Kelly dabbles in biomimicry with Mike Woo
When Kelly Slater elects to give the surfing masses an insight into exactly what he’s been riding they tend to listen. So far his most recent quiver break-down has over 1000 comments. With smooth delivery, Kelly walks us through the board he rode in the Mexico contest and the one he’s been free-surfing most in Mexico, but things get really interesting when he picks up a jet-black board designed by Mike Woo.
Sounding just like a kid who has done a drawing they want to show their Mum, Kelly states proudly, “This board is inspired by a Great White – literally. I took the silhouette of a Great White from below and above as many times as I could and we put it on a computer and outlined it.” The board, Kelly goes on to explain has a lot more rocker than a traditional twin fin. “I don’t really love it in flat waves,” he states honestly. “But as soon as there’s a pocket in the wave it’s incredible, it just lights up.”
Not surprisingly when Kelly starts talking about drawing inspiration from Great Whites for his board designs people want a bite of the idea.
Actor Luke Hemsworth was instantly chiming into the comments asking Kelly how he could get his hands on one of the black, Great Whites by Mike Woo. Kelly, ever the vigilant Insta respondent, said he would work something out for his pal from the famous acting family. Two-time world champion, Tom Carroll, another design obsessive, was also quick to express an interest in the Mike Woo design and wrote Kelly a message in full, pigeon Hawaiian.
Like Tesla boss, Elon Musk, whose wild twitter statements can massively impact the share price on Tesla shares, Kelly can shift the focus of a surfboard market with a few comments or waves ridden on a particular board. Could Kelly’s ‘shark’ outline one day supersede the ‘fish’? Are other shapers suddenly watching National Geographic shark doco’s on loop (or 'Jaws' re-runs), so that they can replicate the anatomical features of a Great White in their own boards? Or, like Kelly, are they busy scanning in images of Great Whites and using computer modeling to morph them into a board design? Perhaps not yet, but they know Kelly has the power to kickstart a major board trend.
Curiously, while a ‘Great White’ design sounds impressive it’s not the fastest animal in the ocean. That’s a neck and neck battle between the sailfish and the black marlin (82 mph) while the Great White taps out at around 35 mph. Even the Mako shark is quicker than old Whitey.
So it’s hard to say if Slater is just in awe of the Great White and having some fun, or convinced that the shark’s outline may indeed open a door to surfboard performance.
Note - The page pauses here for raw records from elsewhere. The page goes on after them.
Lemma pin_at_spec f m k :
  wp (pin_at f m) (λ r k', kobjs k' = kobjs k ∧ ∃ err m', r = Ok (err, m') ∧
    if err =? 0 then m' = with_pin (Some f) true m ∧ f ∉ os_files k ∧ os_files k' = {[f]} ∪ os_files k
    else err < 0 ∧ m' = m ∧ os_files k' = os_files k) k.
Proof.
  unfold pin_at. apply wp_bind. eapply wp_mono; [apply make_parent_dir_spec|]. intros r k1 ([Hk1 Hf1] & err & -> & Hle). cbn beta iota.
  destruct (Z.eqb_spec err 0) as [->|Hne]; cbn [negb].
  2: { wp_step. split; [done|]. do 2 eexists. split; [done|]. rewrite (proj2 (Z.eqb_neq _ _)) by done. split_and!; [lia|done..]. }
  apply wp_bind. eapply wp_mono; [apply check_path_spec|]. intros r k2 ([Hk2 Hf2] & err & -> & Hle2 & _). cbn beta iota.
  destruct (Z.eqb_spec err 0) as [->|Hne]; cbn [negb].
  2: { wp_step. split; [congruence|]. do 2 eexists. split; [done|]. rewrite (proj2 (Z.eqb_neq _ _)) by done. split_and!; [lia|done|congruence]. }
  apply wp_bind, wp_call. intros r k3 E3. pose proof (pin_law (m_fd m) f k2) as Hp. rewrite E3 in Hp. destruct Hp as [Hk3 Hp].
  destruct (Z.eqb_spec r 0) as [->|Hne]; cbn [negb].
  - wp_step. split; [congruence|]. do 2 eexists. split; [done|]. cbn [Z.eqb]. rewrite Hf2, Hf1 in Hp. done.
  - wp_step. wp_step. wp_step. split; [congruence|]. do 2 eexists. split; [done|].
    rewrite (proj2 (Z.eqb_neq (- _) _)) by lia. split_and!; [lia|done|destruct Hp; congruence].
Qed.

(** A map that is not pinned gets the path, also when pinning it fails. *)
Lemma map_pin_spec f m k :
  never_pinned m →
  wp (bpf_map__pin m (Some f)) (λ r k', kobjs k' = kobjs k ∧ ∃ err m', r = Ok (err, m') ∧
    if err =? 0 then m' = with_pin (Some f) true m ∧ f ∉ os_files k ∧ os_files k' = {[f]} ∪ os_files k
    else err < 0 ∧ os_files k' = os_files k ∧ (m' = m ∨ m' = with_pin (Some f) false m)) k.
Proof.
  intros [Hpath Hpin]. unfold bpf_map__pin. rewrite Hpath, Hpin. apply wp_bind, wp_call. intros ok k1 E1.
  pose proof (alloc_law k) as [Hk1 Hf1]. pose proof (alloc_errno k) as He. rewrite E1 in Hk1, Hf1, He. cbn in Hk1, Hf1, He.
  destruct ok; cbn [negb].
  - eapply wp_mono; [apply pin_at_spec|]. intros r k2 (Hk2 & err & m' & -> & Hr). split; [congruence|].
    do 2 eexists. split; [done|]. rewrite Hf1 in Hr. destruct (err =? 0); [done|]. destruct Hr as (? & -> & ?).
    split_and!; [done..|by right].
  - specialize (He eq_refl). wp_step. wp_step. wp_step. split; [done|]. do 2 eexists. split; [done|].
    rewrite (proj2 (Z.eqb_neq (- _) _)) by lia. split_and!; [lia|done|by left].
Qed.

Lemma unpin_at_spec f m k :
  wp (unpin_at f m) (λ r k', kobjs k' = kobjs k ∧ ∃ err m', r = Ok (err, m') ∧
    (memory K → f ∈ os_files k → err = 0) ∧
    if err =? 0 then m' = with_pin (pin_path m) false m ∧ os_files k' = os_files k ∖ {[f]}
    else err < 0 ∧ m' = m ∧ os_files k' = os_files k) k.
Proof.
  unfold unpin_at. apply wp_bind. eapply wp_mono; [apply check_path_spec|]. intros r k1 ([Hk1 Hf1] & err & -> & Hle & Hmem). cbn beta iota.
  destruct (Z.eqb_spec err 0) as [->|Hne]; cbn [negb].
  2: { wp_step. split; [done|]. do 2 eexists. split; [done|]. split; [done|].
       rewrite (proj2 (Z.eqb_neq _ _)) by done. split_and!; [lia|done..]. }
  apply wp_bind, wp_call. intros r k2 E2. pose proof (unlink_law f k1) as Hu. pose proof (unlink_pinned f k1) as Hp.
  rewrite E2 in Hu, Hp. destruct Hu as [Hk2 Hu]. cbn in Hp. rewrite Hf1 in *.
  destruct (Z.eqb_spec r 0) as [->|Hne]; cbn [negb].
  - wp_step. split; [congruence|]. do 2 eexists. split; [done|]. split; [done|]. by cbn [Z.eqb].
  - wp_step. wp_step. wp_step. split; [congruence|]. do 2 eexists. split; [done|].
    split; [intros _ Hf; by destruct Hne; apply Hp|]. rewrite (proj2 (Z.eqb_neq (- _) _)) by lia.
    split_and!; [lia|done|apply Hu].
Qed.

(** Maps that were pinned are taken back: those of them that can be, and all while there is memory. *)
Lemma unpin_back_spec dir l k :
  NoDup (pin_file_of dir <$> l) → files_of dir l ⊆ os_files k →
  wp (unpin_back (pinned_in dir <$> l)) (λ r k', kobjs k' = kobjs k ∧ (∃ l', r = Ok l') ∧
    os_files k' ⊆ os_files k ∧ os_files k ∖ files_of dir l ⊆ os_files k' ∧
    (memory K → os_files k' = os_files k ∖ files_of dir l)) k.
Proof.
  revert k. induction l as [|m l IH]; intros k Hd Hf; cbn [unpin_back fmap list_fmap].
  { wp_step. unfold files_of. cbn. split; [done|]. split; [by eexists|]. split_and!; set_solver. }
  inversion_clear Hd as [|? ? Hm Hd']. unfold files_of in Hf. cbn in Hf. fold (files_of dir l) in Hf.
  assert (pin_file_of dir m ∉ files_of dir l) as Hm' by (unfold files_of; by rewrite elem_of_list_to_set).
  cbn [pin_path pinned_in with_pin]. apply wp_bind, wp_bind. unfold bpf_map__unpin. cbn [pin_path pinned_in with_pin].
  eapply wp_mono; [apply unpin_at_spec|]. intros r k1 (Hk1 & err & m' & -> & Hmem & Hr). cbn beta iota. wp_step.
  cbn beta iota. apply wp_bind.
  assert (os_files k1 ⊆ os_files k ∧ os_files k ∖ {[pin_file_of dir m]} ⊆ os_files k1 ∧
    (memory K → os_files k1 = os_files k ∖ {[pin_file_of dir m]})) as (H1a & H1b & H1c).
  { destruct (Z.eqb_spec err 0) as [->|Hne].
    - destruct Hr as [_ ->]. split_and!; [set_solver|set_solver|done].
    - destruct Hr as (_ & _ & ->). split_and!; [done|set_solver|]. intros Hmm. destruct Hne. apply Hmem; [done|set_solver]. }
  eapply wp_mono; [apply IH; [done|set_solver]|]. intros r k2 (Hk2 & (l' & ->) & H2a & H2b & H2c). cbn beta iota. wp_step.
  split; [congruence|]. split; [by eexists|]. unfold files_of. cbn [fmap list_fmap list_to_set]. fold (files_of dir l).
  split_and!; [set_solver|set_solver|]. intros Hmm. rewrite (H2c Hmm), (H1c Hmm). set_solver.
Qed.

Lemma files_of_app dir l1 l2 : files_of dir (l1 ++ l2) = files_of dir l1 ∪ files_of dir l2.
Proof. unfold files_of. by rewrite fmap_app, list_to_set_app_L. Qed.
Lemma files_of_rev dir l : files_of dir (rev l) = files_of dir l.
Proof. unfold files_of. rewrite fmap_rev. apply list_to_set_perm_L. by rewrite <-Permutation_rev. Qed.

(** What pinning [l] in [dir], from the files [S] on, ends with. *)
Definition pin_ends dir (l : list bpf_map) (S : gset string) (r : res (Z * list bpf_map)) k : Prop :=
  ∃ err l', r = Ok (err, l') ∧
    if err =? 0 then
      l' = pinned_in dir <$> l ∧ files_of dir l ## S ∧ os_files k = files_of dir l ∪ S ∧ Forall (fits dir) l
    else err < 0 ∧ S ⊆ os_files k ∧ os_files k ⊆ files_of dir l ∪ S ∧ (memory K → os_files k = S).

(** A failure takes back what was pinned before. *)
Lemma pin_fails dir before l (S : gset string) k err (rest : list bpf_map) :
  NoDup (pin_file_of dir <$> rev before ++ l) → files_of dir before ## S → os_files k = files_of dir before ∪ S → err < 0 →
  wp (before' ← unpin_back (pinned_in dir <$> before); mret (err, rev before' ++ rest))
    (λ r k', kobjs k' = kobjs k ∧ pin_ends dir (rev before ++ l) S r k') k.
Proof.
  intros Hd Hdis Hk Herr. rewrite fmap_app, fmap_rev in Hd. apply NoDup_app in Hd as [Hd _].
  rewrite <-Permutation_rev in Hd. apply wp_bind. eapply wp_mono; [apply unpin_back_spec; [done|set_solver]|].
  intros r k1 (Hk1 & (l' & ->) & H1a & H1b & H1c). cbn beta iota. wp_step. split; [done|].
  do 2 eexists. split; [done|]. rewrite (proj2 (Z.eqb_neq _ _)) by lia. rewrite files_of_app, files_of_rev. rewrite Hk in *.
  split; [done|]. split; [set_solver|]. split; [set_solver|]. intros Hm. rewrite H1c by done. set_solver.
Qed.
It’s not the first time designers have gone in search of inspiration from marine creatures. George Greenough studied tuna and dolphin fins carefully and his revolutionary fin design was heavily influenced by his observations. Meanwhile, finless aficionado tom Wegener has a model he calls ‘The Tuna’ with an outline that bears a close resemblance to its namesake. Of course, there are now many interpretations of the 'fish' and countless other shapers have no doubt applied a similar kind of biomimicry to their designs.
Kelly Slater has played Pied Piper more than once with surfboard design. In the 90s, when Kelly rode heavily rockered, narrow, and thin designs most surfers jumped on a version of the ‘banana’ board. It didn’t matter that many of us couldn’t ride them, Kelly was unstoppable on the bananas and we wanted to chase the same feeling. Post -2000 it’s arguable that Kelly led the charge with shorter, wider, and thicker performance boards. He dropped down to 5'8" and 5'9" regularly and I recall him riding a 5'4" in contests at one point. He's often said he likes riding much shorter boards. Following in Kelly's footsteps most of us have knocked a couple of inches off our shortboards in the last decade.
Will Kelly’s, Mike Woo, Great White model become a thing, or is it just a design dalliance for Kelly and a passing fad for surfing celebrities? The latter is probably more likely but it’s nice to know that Kelly is out there exploring the possibilities and responding to his inventive whims when it comes to surfboard design – what a great way to spend your life. And at some point, he might just trip over the next major design revolution.